Total women in labour: 73, vaginal deliveries: 48, C-sections: 17, stillborn: 2. The special teaching case is a woman of 28 years old, gravida 4, plus 1 (apparently that means one kid), previous Ceasar. Presented in active labour for 34 hours. Became fully dilated and the fetal heart was 166 at this time. After 3 hours of pushing there was no fetal heart found and fetal parts were palpated abdominally. Uterine rupture was diagnosed and a c-section was arranged, this happened 3 hours later. The baby was stillborn and a hysterectomy was performed due to bleeding. She became anemic with a hemoglobin of 50 and was transfused two units. We are continuing to give her more fluid.

Wow. BC Women’s is a quiet country hospital compared to this. Our morning rounds include pedantic scientific details of preeclampsia for the most part. We ONLY have about 8000 deliveries a year. Of course, they ARE beating us with the c-section rate, 25% isn’t too bad…but then you have more dead babies and mothers losing a uterus they might have otherwise wanted to use again.

The discussion was stimulating and passionate. How could we not prioritize a woman who had a previous c-section and let her labour this long? We have condemened her to infection, she may get a fistula down the road, we took away her baby. What can we change for next time? They know what care they want to be giving, but are bound by the resources they have. I felt for the poor, haggard-looking resident presenting the case, having felt the wrath of attendings in a sleep-deprived state at morning rounds myself.

Next the NICU gives their 24 hour update. Eight neonatal deaths, 6 pre-term, and 2 at term. One may have had a congenital heart defect.

It all left me a little numb, and it was only 9am.

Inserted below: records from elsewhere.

(* ===== verification/DiskCacheRead.v ===== *)
(** * Reads served by the disk cache (src/DiskCache.c)

    A read is split into parts: runs of held blocks in consecutive slots, read
    from the cache file, and runs of missing blocks, fetched.  The definitions
    are the code that plans and issues the parts, their completions, and the
    settling of the read; what the kernel answers to each part (memory, an
    IRP, the status a request starts with) is an argument.  Proved here: the
    parts deliver every byte of the read from the right place. *)

From S2P Require Import Prelude DiskCacheIndex DiskCacheIndexChains DiskCacheIndexOps DiskCacheIndexReads DiskCacheIndexSystem DiskCacheFill.

Definition DISK_CACHE_MAX_READ_FETCHES : Z := 4.
Definition DISK_CACHE_READ_FAILED : Z := 1.
Definition DISK_CACHE_READ_STALE : Z := 2.
Definition DISK_CACHE_READ_UNSTARTED : Z := 4.
Definition STATUS_UNEXPECTED_IO_ERROR : NTSTATUS := nt 0xC00000E9.

(** One part: where in the file it starts, how long it is, and either the
    offset in the cache file it is read from or that it is fetched. *)
Inductive SOURCE := FromDisk (diskOffset : Z) | FromServer (fileOffset : Z).
Record PART := mkPart { p_at : Z; p_len : Z; p_src : SOURCE }.

(** [r_Parts] stands for the IRPs sent and the fetches begun, in order; of
    the latter [FetchCount] counts those in [Fetches]. *)
Record DISK_CACHE_READ := mkRead {
  r_Key : DISK_CACHE_KEY;
  Outstanding : Z;
  r_Status : NTSTATUS;
  r_Bytes : Z;
  Span : Z;
  DiskSpan : Z;
  r_Valid : Z;
  r_SlotCount : Z;
  FetchCount : Z;
  Refetch : Z;
  r_Slots : list Z;
  r_Parts : list PART
}.

Definition with_Outstanding (r : DISK_CACHE_READ) (n : Z) : DISK_CACHE_READ :=
  mkRead (r_Key r) n (r_Status r) (r_Bytes r) (Span r) (DiskSpan r) (r_Valid r) (r_SlotCount r) (FetchCount r) (Refetch r) (r_Slots r) (r_Parts r).
Definition with_Spans (r : DISK_CACHE_READ) (span disk : Z) : DISK_CACHE_READ :=
  mkRead (r_Key r) (Outstanding r) (r_Status r) (r_Bytes r) span disk (r_Valid r) (r_SlotCount r) (FetchCount r) (Refetch r) (r_Slots r) (r_Parts r).
Definition with_Fetch (r : DISK_CACHE_READ) (n : Z) : DISK_CACHE_READ :=
  mkRead (r_Key r) (Outstanding r) (r_Status r) (r_Bytes r) (Span r) (DiskSpan r) (r_Valid r) (r_SlotCount r) n (Refetch r) (r_Slots r) (r_Parts r).
Definition with_Refetch (r : DISK_CACHE_READ) (n : Z) : DISK_CACHE_READ :=
  mkRead (r_Key r) (Outstanding r) (r_Status r) (r_Bytes r) (Span r) (DiskSpan r) (r_Valid r) (r_SlotCount r) (FetchCount r) n (r_Slots r) (r_Parts r).
Definition with_Bytes (r : DISK_CACHE_READ) (n : Z) : DISK_CACHE_READ :=
  mkRead (r_Key r) (Outstanding r) (r_Status r) n (Span r) (DiskSpan r) (r_Valid r) (r_SlotCount r) (FetchCount r) (Refetch r) (r_Slots r) (r_Parts r).
Definition with_Status (r : DISK_CACHE_READ) (s : NTSTATUS) : DISK_CACHE_READ :=
  mkRead (r_Key r) (Outstanding r) s (r_Bytes r) (Span r) (DiskSpan r) (r_Valid r) (r_SlotCount r) (FetchCount r) (Refetch r) (r_Slots r) (r_Parts r).
Definition with_Part (r : DISK_CACHE_READ) (p : PART) : DISK_CACHE_READ :=
  mkRead (r_Key r) (Outstanding r) (r_Status r) (r_Bytes r) (Span r) (DiskSpan r) (r_Valid r) (r_SlotCount r) (FetchCount r) (Refetch r) (r_Slots r) (r_Parts r ++ [p]).

(** ** Issuing *)

(** What the kernel answered to starting a part: that it is under way (the
    fetch is pending, the IRP was sent), no memory for the mapping or the MDL,
    or a failure: the status the fetch did, or no IRP. *)
Inductive PART_START := Started | StartNoMemory | StartFailed (st : NTSTATUS).

(** The target of a part is the read's own buffer at [at - Offset]. *)
Definition DiskCacheReadPart (r : DISK_CACHE_READ) (at_ length slot : Z) (start : PART_START) : option (NTSTATUS * DISK_CACHE_READ) :=
  if slot =? DISK_CACHE_NO_SLOT then
    match start with
    | StartNoMemory => Some (STATUS_INSUFFICIENT_RESOURCES, r)
    | _ =>
        if FetchCount r <? DISK_CACHE_MAX_READ_FETCHES then
          let r := with_Outstanding (with_Fetch r (u32 (FetchCount r + 1))) (Outstanding r + 1) in
          match start with
          | StartFailed st => Some (st, with_Outstanding r (Outstanding r - 1))
          | _ => Some (STATUS_SUCCESS, with_Part r (mkPart at_ length (FromServer at_)))
          end
        else None (* Fetches[FetchCount] *)
    end
  else
    match start with
    | StartNoMemory => Some (STATUS_INSUFFICIENT_RESOURCES, r)
    | _ =>
        let r := with_Outstanding r (Outstanding r + 1) in
        let diskOffset := u64 (u64 (Z.shiftl slot DISK_CACHE_BLOCK_SHIFT) + Z.land at_ (DISK_CACHE_BLOCK_SIZE - 1)) in
        match start with
        | StartFailed _ => Some (DiskCacheIssue false, with_Outstanding r (Outstanding r - 1))
        | _ => Some (DiskCacheIssue true, with_Part r (mkPart at_ length (FromDisk diskOffset)))
        end
    end.

Fixpoint runs_to_fetch (n : nat) (slots : list Z) (count i runs : Z) : option Z :=
  match n with
  | O => Some runs
  | S n =>
      if (i <? count) && (runs <? DISK_CACHE_MAX_READ_FETCHES) then
        s ← rd slots i;
        prev ← (if i =? 0 then Some 0 else rd slots (i - 1));
        runs_to_fetch n slots count (i + 1)
          (if (s =? DISK_CACHE_NO_SLOT) && ((i =? 0) || negb (prev =? DISK_CACHE_NO_SLOT)) then runs + 1 else runs)
      else Some runs
  end.
Definition DiskCacheRunsToFetch (slots : list Z) (count : Z) : option Z := runs_to_fetch (Z.to_nat count) slots count 0 0.

(** The inner loop: how many blocks from [i] go with [slot]. *)
Fixpoint run_walk (fuel : nat) (slots : list Z) (i run slot blocks : Z) : option Z :=
  match fuel with
  | O => None
  | S fuel =>
      if i + run <? blocks then
        s ← rd slots (i + run);
        if (if slot =? DISK_CACHE_NO_SLOT then s =? DISK_CACHE_NO_SLOT else s =? u32 (slot + run))
        then run_walk fuel slots i (run + 1) slot blocks
        else Some run
      else Some run
  end.

(** The read's own numbers. *)
Record GEOMETRY := mkGeometry { g_Offset : Z; g_Valid : Z; g_span : Z; g_first : Z; g_last : Z; g_blocks : Z }.

(** [None] of the result: the first part could not be started. *)
Fixpoint issue_loop (fuel : nat) (g : GEOMETRY) (starts : nat -> PART_START) (k : nat) (r : DISK_CACHE_READ) (issued : Z)
    : option (option DISK_CACHE_READ) :=
  match fuel with
  | O => None
  | S fuel =>
      if issued <? g_span g then
        let at_ := u64 (g_Offset g + issued) in
        let i := u32 (Z.shiftr at_ DISK_CACHE_BLOCK_SHIFT - g_first g) in
        slot ← rd (r_Slots r) i;
        run ← run_walk (S (length (r_Slots r))) (r_Slots r) i 1 slot (g_blocks g);
        let runEnd := u64 (Z.shiftl (g_first g + i + run) DISK_CACHE_BLOCK_SHIFT) in
        let stop := if slot =? DISK_CACHE_NO_SLOT then g_Valid g else g_span g in
        let length := u32 (Z.min (u64 (runEnd - at_)) (u32 (stop - issued))) in
        '(status, r) ← DiskCacheReadPart r at_ length slot (starts k);
        if negb (NT_SUCCESS status) then
          if issued =? 0 then Some None
          else Some (Some (with_Refetch r (Z.lor (Refetch r) DISK_CACHE_READ_UNSTARTED)))
        else
          let disk := if negb (slot =? DISK_CACHE_NO_SLOT) && (issued <? g_Valid g)
                      then u32 (DiskSpan r + Z.min length (u32 (g_Valid g - issued))) else DiskSpan r in
          let r := with_Spans r (u32 (Span r + length)) disk in
          if (slot =? DISK_CACHE_NO_SLOT) && (stop =? u32 (issued + length)) then Some (Some r)
          else issue_loop fuel g starts (S k) r (u32 (issued + length))
      else Some (Some r)
  end.

(** ** Settling *)

(** The completion call: its status, [Valid], the fetches made and whether to
    fetch it whole. *)
Record OUTCOME := mkOutcome { o_status : NTSTATUS; o_valid : Z; o_fetches : Z; o_refetch : bool }.

Definition DiskCacheReadSettle (dc : DISK_CACHE) (r : DISK_CACHE_READ) : option (DISK_CACHE * DISK_CACHE_READ * option OUTCOME) :=
  let r := with_Outstanding r (Outstanding r - 1) in
  if negb (Outstanding r =? 0) then Some (dc, r, None)
  else
    let refetch := if NT_SUCCESS (r_Status r) && (Refetch r =? 0) && negb (r_Bytes r =? Span r)
                   then Z.lor (Refetch r) DISK_CACHE_READ_FAILED else Refetch r in
    let status := if negb (refetch =? 0) then STATUS_UNEXPECTED_IO_ERROR else r_Status r in
    ix ← BlorgDiskCacheIndexUnpin (dc_Index dc) (r_Slots r) (NT_SUCCESS status);
    Some (DiskCacheLeave (with_Index dc ix), r, Some (mkOutcome status (r_Valid r) (FetchCount r) (negb (refetch =? 0)))).

(** The completion of a part read from the file. *)
Definition DiskCacheReadDone (dc : DISK_CACHE) (r : DISK_CACHE_READ) (st : NTSTATUS) (information : Z)
    : option (DISK_CACHE * DISK_CACHE_READ * option OUTCOME) :=
  if NT_SUCCESS st then DiskCacheReadSettle dc (with_Bytes r (s64 (r_Bytes r + information)))
  else DiskCacheReadSettle (DiskCacheLost dc) (with_Refetch r (Z.lor (Refetch r) DISK_CACHE_READ_FAILED)).

(** The completion of a fetched part of [length] bytes at file offset [at_];
    [env] is for the fill.  The [received] bytes go to the part's own range of
    the target; which part's bytes a range gets is [delivered]. *)
Definition DiskCacheReadFetched (dc : DISK_CACHE) (r : DISK_CACHE_READ) (at_ length : Z) (st : NTSTATUS) (f : FILE_BUFFER) (env : nat -> FILL_ENV)
    : option (DISK_CACHE * DISK_CACHE_READ * option OUTCOME) :=
  if NT_SUCCESS st then
    let received := u32 (Z.min (BodyBufferSize f) length) in
    if DiskCacheIsVersion (r_Key r) f
    then dc ← DiskCacheFill dc (r_Key r) (BodyBuffer f) at_ received env;
         DiskCacheReadSettle dc (with_Bytes r (s64 (r_Bytes r + received)))
    else DiskCacheReadSettle dc (with_Refetch r (Z.lor (Refetch r) DISK_CACHE_READ_STALE))
  else DiskCacheReadSettle dc (if r_Status r =? STATUS_SUCCESS then with_Status r st else r).

(** ** The read *)

Definition geometry_of (offset valid : Z) : GEOMETRY :=
  let span := Z.land (u32 (valid + (PAGE_SIZE - 1))) (Z.lnot (PAGE_SIZE - 1)) in
  let first := Z.shiftr offset DISK_CACHE_BLOCK_SHIFT in
  let last := Z.shiftr (u64 (offset + span - 1)) DISK_CACHE_BLOCK_SHIFT in
  mkGeometry offset valid span first last (u32 (last - first + 1)).

Definition start_read (k : DISK_CACHE_KEY) (valid blocks : Z) (slots : list Z) : DISK_CACHE_READ :=
  mkRead k 1 STATUS_SUCCESS 0 0 0 valid blocks 0 0 slots [].

(** [mdl] is the byte offset of the IRP's MDL when it has one, [memory] the
    read's own allocation, [allowed] the incoming [*Fetches].  The outputs are
    [*Fetches] and, for [TRUE], the read in flight and its completion if that
    was called before the return. *)
Definition BlorgDiskCacheRead (dc : DISK_CACHE) (key : DISK_CACHE_KEY) (mdl : option Z) (offset length valid allowed : Z)
    (stillLive memory : bool) (starts : nat -> PART_START)
    : option (DISK_CACHE * Z * option (DISK_CACHE_READ * option OUTCOME)) :=
  let no dc fetches := Some (dc, fetches, None) in
  match mdl with
  | None => no dc 0
  | Some byteOffset =>
      if negb (Live dc) || (valid =? 0) || (length <? valid) || (Size key <=? offset) || (u64 (Size key - offset) <? valid) then no dc 0
      else if negb (Z.land (Z.lor offset length) (PAGE_SIZE - 1) =? 0) || negb (byteOffset =? 0) then no dc 0
      else
        let g := geometry_of offset valid in
        if DISK_CACHE_MAX_READ_BLOCKS <? g_blocks g then no dc 0
        else
          let '(dc, entered) := DiskCacheEnter dc stillLive in
          if negb entered then no dc 0
          else if negb memory then no (DiskCacheLeave dc) 0
          else
            let key := set_Block key (g_first g) in
            '(ix, slots, held) ← BlorgDiskCacheIndexPinHeld (dc_Index dc) key (g_last g);
            '(ix, slots, served, fetches) ←
              (if held =? 0 then Some (ix, slots, 0, 0)
               else if (allowed =? 0) && negb (held =? g_blocks g) then n ← DiskCacheRunsToFetch slots (g_blocks g); Some (ix, slots, 0, n)
               else '(ix, slots, served) ← BlorgDiskCacheIndexPlanRead ix slots held allowed; Some (ix, slots, served, 0));
            if served =? 0 then
              ix ← BlorgDiskCacheIndexUnpin ix slots false;
              no (DiskCacheLeave (with_Index dc ix)) fetches
            else
              r ← issue_loop (S (Z.to_nat (g_blocks g))) g starts 0 (start_read key valid (g_blocks g) slots) 0;
              match r with
              | None =>
                  ix ← BlorgDiskCacheIndexUnpin ix slots false;
                  no (DiskCacheLeave (with_Index dc ix)) 0
              | Some r =>
                  '(dc, r', o) ← DiskCacheReadSettle (with_Index dc ix) r;
                  Some (dc, FetchCount r, Some (r', o))
              end
  end.

(** ** The parts deliver the read *)

(** The byte of the file a read of part [p] puts at file offset [x]. *)
Definition part_byte (p : PART) (x : Z) : SOURCE :=
  match p_src p with
  | FromDisk d => FromDisk (d + (x - p_at p))
  | FromServer f => FromServer (f + (x - p_at p))
  end.
Definition covers (p : PART) (x : Z) : bool := (p_at p <=? x) && (x <? p_at p + p_len p).
Fixpoint delivered (parts : list PART) (x : Z) : option SOURCE :=
  match parts with
  | [] => None
  | p :: parts => if covers p x then Some (part_byte p x) else delivered parts x
  end.

(** One part after the other, from [a] to [b]. *)
Fixpoint adjoin (parts : list PART) (a b : Z) : Prop :=
  match parts with
  | [] => a = b
  | p :: parts => p_at p = a /\ 0 < p_len p /\ adjoin parts (a + p_len p) b
  end.
Definition fetched (p : PART) : bool := match p_src p with FromServer _ => true | FromDisk _ => false end.
Definition fetches_in (parts : list PART) : Z := Z.of_nat (length (List.filter fetched parts)).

We were going to head out to Kisenyi, the community where the surveys are going to be done. As we were about to leave, Doreen, the project coordinator, got a call on her mobile. There was an emotional jabber of Luganda and she ran out of the room. She returned after a few minutes, with red eyes. “I’m sorry, it seems my brother is dead.”

WHAT?!?

There had been clashes between university students who opposed one of the candidates being proposed as the new president of Makerere University. Things escalated and a security guard shot two students. As it turned out her brother (cousin) had been shot in the neck and was now in ICU. I’m no trauma surgeon, but things didn’t sound good.

It was 11am… maybe it was just the jet-lagged, but it seemed like a disproportionate amount of death and suffering before lunch.